UNICEF has published three textbooks, with the assistance of Dr. Gilly McKenzie, an expert in Trafficking and Organised Crime, involving child trafficking. Textbook One is titled Understanding Child Trafficking. This textbook includes the National Action Plans on child trafficking; focusing on attempts and ideas to eliminate child trafficking. This textbook states that coordination among groups is necessary to help combat human trafficking.

Textbook Two is titled Action against child trafficking at policy and outreach levels. This textbook discusses assistance for the victims, law enforcement, and prevention.
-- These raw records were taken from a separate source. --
Lemma runDiscover_vars v w sys st en :
  (forall k, k ∈ planeVars (Getenv (variables w) "TS_CONTROL_URL") -> Getenv en k = Getenv (variables w) k) ->
  runDiscover v (set_variables en w) sys st = runDiscover v w sys st.
Proof.
  intros Hen. unfold runDiscover. destruct (parseDiscoverFlags v) as [f|e]; [|done]. rewrite discoverList_vars by done.
  cbn [variables set_variables typedText]. by rewrite (Hen "TS_CONTROL_URL") by (by left).
Qed.

Lemma runDiscover_env v w sys st calls text desc st' :
  runDiscover v w sys st = (calls, Ok (EnvUpdated text desc), st') ->
  exists f devices d, parseDiscoverFlags v = Ok f /\ (discoverList w f).2 = Ok devices /\ d ∈ devices
    /\ st' = st /\ UpdateEnv ".env" (targetOf d) (dPort f) (dotEnvPlace w) = Ok text
    /\ (dAuto f = true \/ terminalInput w = true).
Proof.
  unfold runDiscover. destruct (parseDiscoverFlags v) as [f|e]; [|done]. destruct (discoverList w f) as [calls' [[|d0 l]|e]] eqn:El; [done| |done].
  cbv zeta. destruct (length _ =? 0)%nat; [done|]. destruct (dJSON f); [done|].
  destruct (selectHost _ _) as [input [d|e]] eqn:Es; [|done]. apply selectHost_named in Es as [Hin _].
  destruct (persistSelection _ _ _ _ _ _ _) as [r st2] eqn:Ep. intros [= -> -> ->]. exists f, (d0 :: l), d.
  split; [done|]. split; [by rewrite El|]. split.
  { destruct (bool_decide (dFilter f = "")); [done|]. by apply list_elem_of_In, List.filter_In in Hin as [Hin%list_elem_of_In _]. }
  unfold persistSelection in Ep. destruct (negb (bool_decide (dProfile f = ""))).
  { destruct (runImportDirect _ _ _ _ _) as [[[? ?]|] ?]; cbn in Ep; discriminate Ep. }
  injection Ep as Hr <-. split; [done|]. destruct (dAuto f || promptEnvUpdate w input) eqn:Ea; [|done].
  unfold updateEnvFile in Hr. apply bind_Ok in Hr as (text' & Hu & Hr). apply map_err_Ok in Hu. injection Hr as -> _.
  split; [done|]. apply orb_true_iff in Ea as [Ea|Ea]; [by left|right]. unfold promptEnvUpdate in Ea. by apply andb_true_iff in Ea as [Ea _].
Qed.
End Runs.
Each section clearly states what governments, non-governmental organizations, and worker's organizations can do to help combat human trafficking.

Textbook Three is titled The Matters of Process. This book talks about ways to provide education to children and young adults in order to prevent them from going into or being a part of human trafficking. Media and social dialogues are being used to get this information to children and young adults.

The United Nations Office on Drugs and Crime published a training manual, by Dr. Gilly McKenzie, titled "Assistance for the Implementation of the ECOWAS Plan of Action against Trafficking in Persons". This manual is focused on human trafficking in West Africa, giving protection and support for those who have previously been trafficked. According to the manual, materials to raise awareness about trafficking will be readily available for those who wish to receive them. This training manual defines human trafficking and shows the differences between human trafficking and migrant smuggling.